Nothing but the lines from the start of the records below through the line that has "loop (a timer, a" should appear, each exactly as given.
----
(* ===== verification/ReservedConnection.v ===== *)
(** * The reserved heartbeat connection

    Model of the class [ReservedConnection] of
    [typescript/core/src/heartbeat-connection.ts]: rounds that wait for, lead
    or join a transaction, the connection they run on, its replacement after a
    loss, the readiness waits, and close and reopen.

    A connect is named by a number, which also names its promise and its
    client.  Each method is a function on the state; a callback of the event
    loop (a timer, a settled promise) is an event.  What [transact] does on the
    client between two events is the subject of [RenewalRound]; here it reaches
    its join any number of times and then ends with rows or an error.  A
    release that waits for a settled promise is taken at once. *)

From S2P Require Import Prelude Types Heartbeat RenewalRound.

Definition REPLACEMENT_RETRY_BASE_MS : Z := 100.

(** One lease batch of a round; the connection does not look inside. *)
Abbreviation batch := nat.

(** [HeartbeatPoolRow] *)
Record row : Type := mkRow {
  row_batch : Z;
  row_task_id : string;
  row_status : HB.HeartbeatBatchStatus;
}.

Inductive request_error : Set :=
| ReservationClosed | BuildFailed | RoundTimeout | TransactionFailed (clean : bool).

(** [RenewalRequest]: [settled] holds what the promise settled with. *)
Record RenewalRequest : Type := mkRequest {
  rq_batches : list batch;
  rq_deadline : Z;
  rq_result : option (res request_error (list row));
}.
#[export] Instance eta_RenewalRequest : Eta RenewalRequest := fun r =>
  mkRequest (rq_batches r) (rq_deadline r) (rq_result r).

(** [RenewalTransaction] *)
Record RenewalTransaction : Type := mkTransaction {
  tx_leader : nat;
  tx_members : list nat;
  tx_pending : option nat;       (* None: [acquire] rejected *)
  tx_lent : bool;
  tx_ended : bool;
}.
#[export] Instance eta_RenewalTransaction : Eta RenewalTransaction := fun t =>
  mkTransaction (tx_leader t) (tx_members t) (tx_pending t) (tx_lent t) (tx_ended t).

Inductive connect_state : Set := Connecting | Arrived | ConnectFailed.
#[export] Instance connect_state_eq_dec : EqDecision connect_state.
Proof. solve_decision. Defined.

Record Reserved : Type := mkReserved {
  client : option nat;
  connected : option nat;
  lost : bool;
  readyWaits : jsmap nat (option bool);     (* every [ready()] promise, pending while None *)
  retryTimer : option Z;
  retryAttempt : nat;
  waiting : list nat;
  transaction : option nat;
  closed : bool;
  (* the objects *)
  requests : gmap nat RenewalRequest;
  transactions : list RenewalTransaction;
  connects : list connect_state;
  closes : list (list nat);       (* close() calls that wait, with the rounds they wait for *)
  parked : list nat;              (* connects that a close() waits for *)
  released : list (nat * bool);   (* releases: the client, and whether it was destroyed *)
}.
#[export] Instance eta_Reserved : Eta Reserved := fun c =>
  mkReserved (client c) (connected c) (lost c) (readyWaits c) (retryTimer c) (retryAttempt c)
    (waiting c) (transaction c) (closed c) (requests c) (transactions c) (connects c) (closes c)
    (parked c) (released c).

Section reserved.
(** [retryCapMs]: readiness keeping, with the cap of the backoff. *)
Variable retryCapMs : option Z.
Implicit Types c : Reserved.

Definition newReserved : Reserved :=
  mkReserved None None true [] None 0 [] None false ∅ [] [] [] [] [].

(** ** Readiness *)

Definition usable c : bool :=
  negb (closed c) && bool_decide (client c <> None)
  && (bool_decide (connected c <> None) || negb (lost c)).

(** [finish] of each pending wait. *)
Definition finishWaits (value : bool) c : Reserved :=
  c <| readyWaits ::= map (fun e => (e.1, match e.2 with None => Some value | v => v end)) |>.

Definition becameReady c : Reserved :=
  let recovered := lost c in
  let c := c <| lost := false |> in
  if recovered && usable c then finishWaits true c else c.

(** ** The connect *)

Definition scheduleRetry (now : Z) c : Reserved :=
  match retryCapMs with
  | None => c
  | Some capMs =>
      if closed c || bool_decide (retryTimer c <> None) then c
      else
        let delayMs := Z.min capMs (REPLACEMENT_RETRY_BASE_MS * 2 ^ Z.of_nat (retryAttempt c)) in
        c <| retryAttempt := Nat.min (S (retryAttempt c)) 30 |>
          <| retryTimer := Some (now + ms delayMs) |>
  end.

(** [acquire]: the connect of the reservation, or None when it is closed. *)
Definition acquire c : Reserved * option nat :=
  if closed c then (c, None)
  else match client c with
       | Some id => (c, Some id)
       | None =>
           let id := length (connects c) in
           (c <| retryTimer := None |> <| connects ::= fun l => l ++ [Connecting] |>
              <| client := Some id |>, Some id)
       end.

Definition reserve c : Reserved := if closed c then c else (acquire c).1.

Definition releaseClient (id : nat) (destroyed : bool) c : Reserved :=
  c <| released ::= fun l => l ++ [(id, destroyed)] |>.

(** [discard]: only an arrived client is discarded. *)
Definition discard (pending : nat) (isLost : bool) c : Reserved :=
  if negb (bool_decide (client c = Some pending)) then c
  else
    let c := releaseClient pending true (c <| client := None |> <| connected := None |>) in
    if negb isLost then c
    else
      let c := c <| lost := true |> in
      match retryCapMs with Some _ => reserve c | None => c end.

(** ** Rounds *)

Definition request_of c (id : nat) : RenewalRequest :=
  default (mkRequest [] 0 None) (requests c !! id).
Definition isSettled c (id : nat) : bool := bool_decide (rq_result (request_of c id) <> None).

(** [request.resolve] and [request.reject]: the first result stays. *)
Definition settle (id : nat) (result : res request_error (list row)) c : Reserved :=
  if isSettled c id then c
  else c <| requests ::= alter (fun r => r <| rq_result := Some result |>) id |>.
----
**Output of the task:**
(* ===== verification/ReservedConnection.v ===== *)
(** * The reserved heartbeat connection

    Model of the class [ReservedConnection] of
    [typescript/core/src/heartbeat-connection.ts]: rounds that wait for, lead
    or join a transaction, the connection they run on, its replacement after a
    loss, the readiness waits, and close and reopen.

    A connect is named by a number, which also names its promise and its
    client.  Each method is a function on the state; a callback of the event
    loop (a timer, a settled promise) is an event.  What [transact] does on the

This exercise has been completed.